TASK DESCRIPTION: In the entries below, find the line with "end) => case_match" and the line with "setAmount, setAmountLoading. unpaid_tac. Qed."; give again those lines and every line between them, exactly.

RECORD EXCERPTS:
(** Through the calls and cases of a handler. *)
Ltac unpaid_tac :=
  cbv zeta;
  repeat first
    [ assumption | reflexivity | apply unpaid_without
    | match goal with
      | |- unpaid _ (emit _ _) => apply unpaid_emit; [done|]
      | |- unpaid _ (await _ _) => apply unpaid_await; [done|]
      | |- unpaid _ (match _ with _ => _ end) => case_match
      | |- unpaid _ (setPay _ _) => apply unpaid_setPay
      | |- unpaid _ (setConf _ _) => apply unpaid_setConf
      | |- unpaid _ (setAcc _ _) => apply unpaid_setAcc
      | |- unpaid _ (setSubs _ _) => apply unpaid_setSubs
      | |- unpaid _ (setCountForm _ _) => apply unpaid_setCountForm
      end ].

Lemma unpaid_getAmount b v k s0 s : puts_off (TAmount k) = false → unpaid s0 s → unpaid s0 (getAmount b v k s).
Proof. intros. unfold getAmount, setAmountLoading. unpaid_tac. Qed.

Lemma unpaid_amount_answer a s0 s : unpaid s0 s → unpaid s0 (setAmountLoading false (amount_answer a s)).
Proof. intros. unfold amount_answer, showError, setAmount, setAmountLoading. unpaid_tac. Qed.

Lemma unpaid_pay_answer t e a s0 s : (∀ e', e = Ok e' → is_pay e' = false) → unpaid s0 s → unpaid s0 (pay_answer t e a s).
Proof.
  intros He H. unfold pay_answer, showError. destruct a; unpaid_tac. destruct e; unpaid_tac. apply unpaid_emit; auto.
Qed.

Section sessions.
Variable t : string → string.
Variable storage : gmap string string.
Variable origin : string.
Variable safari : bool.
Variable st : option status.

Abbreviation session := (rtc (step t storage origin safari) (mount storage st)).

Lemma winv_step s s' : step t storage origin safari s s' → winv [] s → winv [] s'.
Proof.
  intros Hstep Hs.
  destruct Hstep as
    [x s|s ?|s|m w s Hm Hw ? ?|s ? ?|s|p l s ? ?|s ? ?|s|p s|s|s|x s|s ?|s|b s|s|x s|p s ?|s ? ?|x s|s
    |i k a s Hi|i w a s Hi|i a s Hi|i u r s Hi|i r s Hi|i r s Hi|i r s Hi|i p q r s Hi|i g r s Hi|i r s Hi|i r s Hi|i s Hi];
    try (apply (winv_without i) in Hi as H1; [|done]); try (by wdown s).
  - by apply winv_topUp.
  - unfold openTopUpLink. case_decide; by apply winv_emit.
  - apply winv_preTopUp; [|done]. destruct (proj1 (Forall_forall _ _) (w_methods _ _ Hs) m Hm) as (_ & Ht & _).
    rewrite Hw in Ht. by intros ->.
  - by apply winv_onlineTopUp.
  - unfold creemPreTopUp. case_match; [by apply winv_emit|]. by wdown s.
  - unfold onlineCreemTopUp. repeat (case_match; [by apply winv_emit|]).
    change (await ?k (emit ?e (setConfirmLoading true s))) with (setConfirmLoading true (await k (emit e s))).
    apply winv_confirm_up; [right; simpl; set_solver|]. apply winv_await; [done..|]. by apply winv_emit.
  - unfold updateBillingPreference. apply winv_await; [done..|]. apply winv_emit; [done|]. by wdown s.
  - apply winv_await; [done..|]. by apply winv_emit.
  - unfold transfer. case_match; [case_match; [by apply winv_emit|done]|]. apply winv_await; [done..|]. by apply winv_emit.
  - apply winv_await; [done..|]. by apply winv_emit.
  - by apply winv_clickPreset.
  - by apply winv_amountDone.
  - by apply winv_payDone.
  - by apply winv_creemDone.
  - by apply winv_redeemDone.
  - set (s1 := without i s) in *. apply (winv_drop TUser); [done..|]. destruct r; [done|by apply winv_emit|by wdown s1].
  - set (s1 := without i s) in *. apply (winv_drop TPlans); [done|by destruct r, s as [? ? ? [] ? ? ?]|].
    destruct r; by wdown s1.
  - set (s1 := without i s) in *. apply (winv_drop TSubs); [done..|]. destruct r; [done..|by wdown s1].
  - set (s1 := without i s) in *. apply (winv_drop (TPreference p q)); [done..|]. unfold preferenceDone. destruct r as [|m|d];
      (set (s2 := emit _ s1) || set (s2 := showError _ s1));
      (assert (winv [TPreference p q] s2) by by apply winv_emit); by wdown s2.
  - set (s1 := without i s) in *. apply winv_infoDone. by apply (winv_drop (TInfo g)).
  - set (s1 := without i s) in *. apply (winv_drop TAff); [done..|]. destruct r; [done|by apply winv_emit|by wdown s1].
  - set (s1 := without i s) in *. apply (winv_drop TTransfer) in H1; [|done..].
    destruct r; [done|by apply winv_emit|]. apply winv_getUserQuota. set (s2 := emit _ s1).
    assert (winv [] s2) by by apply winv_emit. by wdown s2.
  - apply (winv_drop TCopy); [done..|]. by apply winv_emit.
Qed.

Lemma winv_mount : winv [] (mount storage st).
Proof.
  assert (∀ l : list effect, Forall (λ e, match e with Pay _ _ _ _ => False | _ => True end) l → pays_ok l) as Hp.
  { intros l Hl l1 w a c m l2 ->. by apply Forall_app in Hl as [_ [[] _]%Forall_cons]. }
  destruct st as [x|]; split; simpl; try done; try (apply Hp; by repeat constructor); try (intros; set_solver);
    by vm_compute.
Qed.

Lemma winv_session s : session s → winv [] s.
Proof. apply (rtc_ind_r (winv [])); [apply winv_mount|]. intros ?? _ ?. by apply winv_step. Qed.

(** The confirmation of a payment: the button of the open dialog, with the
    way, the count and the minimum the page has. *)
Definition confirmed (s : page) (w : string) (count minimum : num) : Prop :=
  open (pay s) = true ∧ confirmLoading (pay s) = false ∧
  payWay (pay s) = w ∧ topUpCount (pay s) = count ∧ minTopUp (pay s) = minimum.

SOLUTION FOR THIS TASK:
      | |- unpaid _ (match _ with _ => _ end) => case_match
      | |- unpaid _ (setPay _ _) => apply unpaid_setPay
      | |- unpaid _ (setConf _ _) => apply unpaid_setConf
      | |- unpaid _ (setAcc _ _) => apply unpaid_setAcc
      | |- unpaid _ (setSubs _ _) => apply unpaid_setSubs
      | |- unpaid _ (setCountForm _ _) => apply unpaid_setCountForm
      end ].

Lemma unpaid_getAmount b v k s0 s : puts_off (TAmount k) = false → unpaid s0 s → unpaid s0 (getAmount b v k s).
Proof. intros. unfold getAmount, setAmountLoading. unpaid_tac. Qed.

Lemma unpaid_amount_answer a s0 s : unpaid s0 s → unpaid s0 (setAmountLoading false (amount_answer a s)).
Proof. intros. unfold amount_answer, showError, setAmount, setAmountLoading. unpaid_tac. Qed.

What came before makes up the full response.